What is needed — For the entries that follow, restate word for word the line containing "< List.length (ids a)", the line containing "- split; [auto", and every line that lies between them.
━━━━━ Data to use ━━━━━
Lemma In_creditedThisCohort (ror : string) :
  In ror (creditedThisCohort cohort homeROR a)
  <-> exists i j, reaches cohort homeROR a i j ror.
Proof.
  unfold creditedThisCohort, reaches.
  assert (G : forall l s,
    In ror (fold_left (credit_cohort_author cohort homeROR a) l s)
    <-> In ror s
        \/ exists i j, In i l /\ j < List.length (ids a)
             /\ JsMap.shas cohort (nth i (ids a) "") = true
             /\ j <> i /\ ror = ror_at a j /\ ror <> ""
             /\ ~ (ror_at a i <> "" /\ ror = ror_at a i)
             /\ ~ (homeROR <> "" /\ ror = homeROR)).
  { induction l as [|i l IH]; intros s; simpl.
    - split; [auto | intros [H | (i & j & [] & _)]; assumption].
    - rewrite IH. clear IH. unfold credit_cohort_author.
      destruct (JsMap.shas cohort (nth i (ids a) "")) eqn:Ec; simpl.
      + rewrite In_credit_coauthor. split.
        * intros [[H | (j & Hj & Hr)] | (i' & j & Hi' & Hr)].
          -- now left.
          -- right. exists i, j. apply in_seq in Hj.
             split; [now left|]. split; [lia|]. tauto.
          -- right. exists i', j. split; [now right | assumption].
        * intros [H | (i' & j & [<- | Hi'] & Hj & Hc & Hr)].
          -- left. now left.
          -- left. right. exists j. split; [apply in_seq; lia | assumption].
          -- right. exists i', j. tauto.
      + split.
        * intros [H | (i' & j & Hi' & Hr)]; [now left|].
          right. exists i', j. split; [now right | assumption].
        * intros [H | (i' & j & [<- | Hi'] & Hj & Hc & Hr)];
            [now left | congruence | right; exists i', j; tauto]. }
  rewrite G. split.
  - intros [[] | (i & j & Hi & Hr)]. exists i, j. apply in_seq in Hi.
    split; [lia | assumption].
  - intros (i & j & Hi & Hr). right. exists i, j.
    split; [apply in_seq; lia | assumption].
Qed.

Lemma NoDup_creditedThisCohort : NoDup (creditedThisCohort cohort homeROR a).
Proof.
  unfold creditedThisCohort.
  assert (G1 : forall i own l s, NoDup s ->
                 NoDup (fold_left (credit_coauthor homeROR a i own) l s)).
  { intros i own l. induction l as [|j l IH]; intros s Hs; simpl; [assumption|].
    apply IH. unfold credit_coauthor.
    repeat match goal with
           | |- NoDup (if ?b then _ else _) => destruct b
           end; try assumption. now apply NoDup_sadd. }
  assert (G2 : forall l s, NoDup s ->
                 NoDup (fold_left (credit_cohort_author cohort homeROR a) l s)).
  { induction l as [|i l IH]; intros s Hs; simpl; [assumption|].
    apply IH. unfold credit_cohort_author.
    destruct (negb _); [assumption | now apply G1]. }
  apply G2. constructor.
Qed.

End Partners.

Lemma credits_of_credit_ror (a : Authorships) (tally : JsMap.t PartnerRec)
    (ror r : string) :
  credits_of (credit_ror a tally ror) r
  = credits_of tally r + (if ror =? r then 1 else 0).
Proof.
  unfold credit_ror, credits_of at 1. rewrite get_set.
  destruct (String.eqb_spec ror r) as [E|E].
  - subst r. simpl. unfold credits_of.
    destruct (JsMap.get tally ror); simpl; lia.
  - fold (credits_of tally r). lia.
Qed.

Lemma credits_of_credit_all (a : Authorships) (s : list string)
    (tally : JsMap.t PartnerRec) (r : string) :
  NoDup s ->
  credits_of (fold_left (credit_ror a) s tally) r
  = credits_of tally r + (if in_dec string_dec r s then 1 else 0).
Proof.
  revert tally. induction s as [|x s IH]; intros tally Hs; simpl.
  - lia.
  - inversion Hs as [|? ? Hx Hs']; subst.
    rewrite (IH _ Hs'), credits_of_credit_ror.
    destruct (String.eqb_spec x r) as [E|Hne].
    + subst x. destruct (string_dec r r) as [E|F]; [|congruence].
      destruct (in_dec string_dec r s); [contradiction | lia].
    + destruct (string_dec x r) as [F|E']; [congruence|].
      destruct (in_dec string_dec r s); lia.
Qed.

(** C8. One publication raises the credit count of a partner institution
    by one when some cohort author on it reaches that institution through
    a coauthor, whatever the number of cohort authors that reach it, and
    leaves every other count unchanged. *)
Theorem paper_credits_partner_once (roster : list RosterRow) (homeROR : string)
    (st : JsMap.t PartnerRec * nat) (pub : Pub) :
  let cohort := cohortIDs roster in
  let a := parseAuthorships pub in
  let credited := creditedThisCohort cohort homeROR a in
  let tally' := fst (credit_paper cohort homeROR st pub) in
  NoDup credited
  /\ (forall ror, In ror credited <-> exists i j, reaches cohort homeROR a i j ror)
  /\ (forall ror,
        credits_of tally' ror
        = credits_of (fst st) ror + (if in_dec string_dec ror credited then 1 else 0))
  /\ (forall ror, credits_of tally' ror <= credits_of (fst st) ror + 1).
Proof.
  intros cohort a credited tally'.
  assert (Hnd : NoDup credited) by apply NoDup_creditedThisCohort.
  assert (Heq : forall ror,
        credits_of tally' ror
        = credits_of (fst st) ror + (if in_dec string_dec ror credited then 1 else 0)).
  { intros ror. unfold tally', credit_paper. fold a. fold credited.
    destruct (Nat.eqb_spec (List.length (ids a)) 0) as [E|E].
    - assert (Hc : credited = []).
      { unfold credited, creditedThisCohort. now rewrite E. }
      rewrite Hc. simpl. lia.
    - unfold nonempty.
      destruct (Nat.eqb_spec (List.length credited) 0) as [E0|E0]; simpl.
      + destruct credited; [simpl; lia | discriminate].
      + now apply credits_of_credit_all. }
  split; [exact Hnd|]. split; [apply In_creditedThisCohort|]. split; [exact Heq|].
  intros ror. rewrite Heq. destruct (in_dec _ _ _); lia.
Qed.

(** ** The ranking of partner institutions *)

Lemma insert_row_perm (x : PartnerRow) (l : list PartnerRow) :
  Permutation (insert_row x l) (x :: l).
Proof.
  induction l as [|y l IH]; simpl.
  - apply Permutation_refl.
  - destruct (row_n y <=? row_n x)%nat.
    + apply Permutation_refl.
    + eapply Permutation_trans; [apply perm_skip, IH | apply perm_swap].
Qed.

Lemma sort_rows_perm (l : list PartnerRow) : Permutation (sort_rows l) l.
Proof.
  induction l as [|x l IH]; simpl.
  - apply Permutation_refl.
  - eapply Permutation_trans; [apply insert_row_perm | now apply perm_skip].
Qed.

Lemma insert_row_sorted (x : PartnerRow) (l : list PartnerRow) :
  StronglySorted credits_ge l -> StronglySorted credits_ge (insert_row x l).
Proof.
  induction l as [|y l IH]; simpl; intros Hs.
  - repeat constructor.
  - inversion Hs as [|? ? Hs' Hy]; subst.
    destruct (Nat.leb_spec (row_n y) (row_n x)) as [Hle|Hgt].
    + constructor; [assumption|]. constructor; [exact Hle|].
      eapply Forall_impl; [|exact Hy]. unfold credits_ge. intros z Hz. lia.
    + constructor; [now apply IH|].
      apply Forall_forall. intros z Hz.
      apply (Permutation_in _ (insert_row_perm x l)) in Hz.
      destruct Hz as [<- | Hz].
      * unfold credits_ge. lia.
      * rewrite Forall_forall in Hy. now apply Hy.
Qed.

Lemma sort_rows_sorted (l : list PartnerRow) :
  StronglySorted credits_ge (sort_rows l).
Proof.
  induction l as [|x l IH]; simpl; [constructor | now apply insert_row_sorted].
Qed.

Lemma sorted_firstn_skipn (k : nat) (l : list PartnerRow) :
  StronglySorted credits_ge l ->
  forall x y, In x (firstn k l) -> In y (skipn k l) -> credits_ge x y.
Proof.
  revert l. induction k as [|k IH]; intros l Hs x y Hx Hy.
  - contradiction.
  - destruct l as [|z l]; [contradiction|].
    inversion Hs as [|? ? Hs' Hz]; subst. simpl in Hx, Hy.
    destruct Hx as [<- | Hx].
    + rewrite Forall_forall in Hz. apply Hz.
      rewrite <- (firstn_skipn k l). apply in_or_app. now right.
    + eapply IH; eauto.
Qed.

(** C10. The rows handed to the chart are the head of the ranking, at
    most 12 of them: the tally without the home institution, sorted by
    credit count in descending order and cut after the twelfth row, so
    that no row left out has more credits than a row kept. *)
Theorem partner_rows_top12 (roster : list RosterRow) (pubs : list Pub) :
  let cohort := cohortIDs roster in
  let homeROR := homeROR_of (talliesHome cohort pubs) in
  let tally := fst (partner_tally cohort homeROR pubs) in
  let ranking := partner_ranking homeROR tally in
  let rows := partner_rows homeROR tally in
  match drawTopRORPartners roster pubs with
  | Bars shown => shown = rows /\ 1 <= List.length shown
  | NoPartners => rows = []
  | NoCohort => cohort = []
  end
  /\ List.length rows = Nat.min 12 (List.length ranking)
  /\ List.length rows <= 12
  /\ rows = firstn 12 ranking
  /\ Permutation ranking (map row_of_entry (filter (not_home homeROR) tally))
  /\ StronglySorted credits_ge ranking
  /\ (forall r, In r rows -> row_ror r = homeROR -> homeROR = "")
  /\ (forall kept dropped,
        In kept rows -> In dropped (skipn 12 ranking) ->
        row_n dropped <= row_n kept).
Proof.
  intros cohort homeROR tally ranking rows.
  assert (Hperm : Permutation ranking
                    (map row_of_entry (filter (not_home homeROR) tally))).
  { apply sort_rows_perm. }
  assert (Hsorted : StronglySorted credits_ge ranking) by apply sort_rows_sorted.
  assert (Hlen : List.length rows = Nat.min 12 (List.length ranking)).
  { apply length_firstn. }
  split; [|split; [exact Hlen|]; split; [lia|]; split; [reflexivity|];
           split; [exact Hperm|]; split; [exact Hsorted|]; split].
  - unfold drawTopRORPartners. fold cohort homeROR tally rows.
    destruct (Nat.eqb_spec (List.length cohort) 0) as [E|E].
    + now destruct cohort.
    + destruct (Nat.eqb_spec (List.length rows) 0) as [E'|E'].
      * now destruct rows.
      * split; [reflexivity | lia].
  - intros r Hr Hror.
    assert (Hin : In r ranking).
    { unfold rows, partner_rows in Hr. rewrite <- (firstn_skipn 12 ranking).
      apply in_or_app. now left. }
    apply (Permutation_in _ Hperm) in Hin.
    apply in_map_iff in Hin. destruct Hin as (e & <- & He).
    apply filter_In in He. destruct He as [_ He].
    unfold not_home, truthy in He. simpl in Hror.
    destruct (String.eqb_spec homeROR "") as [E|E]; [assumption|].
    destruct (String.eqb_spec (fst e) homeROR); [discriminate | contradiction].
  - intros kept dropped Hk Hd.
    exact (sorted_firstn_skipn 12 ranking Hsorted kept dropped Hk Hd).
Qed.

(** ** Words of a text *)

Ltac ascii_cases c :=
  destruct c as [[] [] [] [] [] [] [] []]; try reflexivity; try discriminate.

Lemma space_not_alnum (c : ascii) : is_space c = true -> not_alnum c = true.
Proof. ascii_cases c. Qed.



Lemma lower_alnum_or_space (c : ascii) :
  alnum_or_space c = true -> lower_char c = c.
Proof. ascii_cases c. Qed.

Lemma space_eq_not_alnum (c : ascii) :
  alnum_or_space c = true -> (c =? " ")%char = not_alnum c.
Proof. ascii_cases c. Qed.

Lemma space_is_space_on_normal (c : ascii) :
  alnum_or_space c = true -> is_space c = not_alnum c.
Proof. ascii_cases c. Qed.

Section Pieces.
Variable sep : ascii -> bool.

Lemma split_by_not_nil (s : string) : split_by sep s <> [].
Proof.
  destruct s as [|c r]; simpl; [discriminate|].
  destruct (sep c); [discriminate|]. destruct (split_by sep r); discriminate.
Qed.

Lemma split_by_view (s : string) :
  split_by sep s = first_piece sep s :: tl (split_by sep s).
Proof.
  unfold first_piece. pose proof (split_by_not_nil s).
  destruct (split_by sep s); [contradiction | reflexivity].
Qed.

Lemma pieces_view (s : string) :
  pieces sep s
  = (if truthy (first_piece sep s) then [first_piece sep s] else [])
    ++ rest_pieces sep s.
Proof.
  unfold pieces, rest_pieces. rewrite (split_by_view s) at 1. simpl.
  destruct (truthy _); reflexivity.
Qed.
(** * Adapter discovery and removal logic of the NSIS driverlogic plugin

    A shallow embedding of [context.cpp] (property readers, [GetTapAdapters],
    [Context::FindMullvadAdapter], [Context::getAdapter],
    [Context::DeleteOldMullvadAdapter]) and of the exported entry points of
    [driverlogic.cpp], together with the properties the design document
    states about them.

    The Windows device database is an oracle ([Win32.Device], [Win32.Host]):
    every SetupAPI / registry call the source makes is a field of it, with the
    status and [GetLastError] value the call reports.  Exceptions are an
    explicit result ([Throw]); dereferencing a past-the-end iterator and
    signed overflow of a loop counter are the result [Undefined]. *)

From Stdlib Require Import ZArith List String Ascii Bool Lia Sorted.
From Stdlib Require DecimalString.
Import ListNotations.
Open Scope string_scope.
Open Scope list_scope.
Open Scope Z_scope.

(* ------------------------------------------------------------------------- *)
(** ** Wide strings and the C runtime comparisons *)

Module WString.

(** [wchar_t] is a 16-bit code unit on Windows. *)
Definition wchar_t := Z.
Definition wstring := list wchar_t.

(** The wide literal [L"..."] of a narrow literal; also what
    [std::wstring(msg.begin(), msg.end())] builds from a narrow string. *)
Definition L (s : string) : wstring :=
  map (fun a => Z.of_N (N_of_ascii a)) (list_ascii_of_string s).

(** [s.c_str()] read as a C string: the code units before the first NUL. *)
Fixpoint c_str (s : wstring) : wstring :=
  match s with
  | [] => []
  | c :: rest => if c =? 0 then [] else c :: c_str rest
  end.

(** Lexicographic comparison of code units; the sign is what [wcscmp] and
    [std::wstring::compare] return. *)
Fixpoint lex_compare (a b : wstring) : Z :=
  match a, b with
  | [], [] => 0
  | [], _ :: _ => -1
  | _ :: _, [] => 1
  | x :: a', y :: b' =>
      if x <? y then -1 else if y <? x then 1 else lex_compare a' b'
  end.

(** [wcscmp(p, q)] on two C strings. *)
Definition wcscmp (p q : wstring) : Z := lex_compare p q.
━━━━━
Answer box —
        \/ exists i j, In i l /\ j < List.length (ids a)
             /\ JsMap.shas cohort (nth i (ids a) "") = true
             /\ j <> i /\ ror = ror_at a j /\ ror <> ""
             /\ ~ (ror_at a i <> "" /\ ror = ror_at a i)
             /\ ~ (homeROR <> "" /\ ror = homeROR)).
  { induction l as [|i l IH]; intros s; simpl.
    - split; [auto | intros [H | (i & j & [] & _)]; assumption].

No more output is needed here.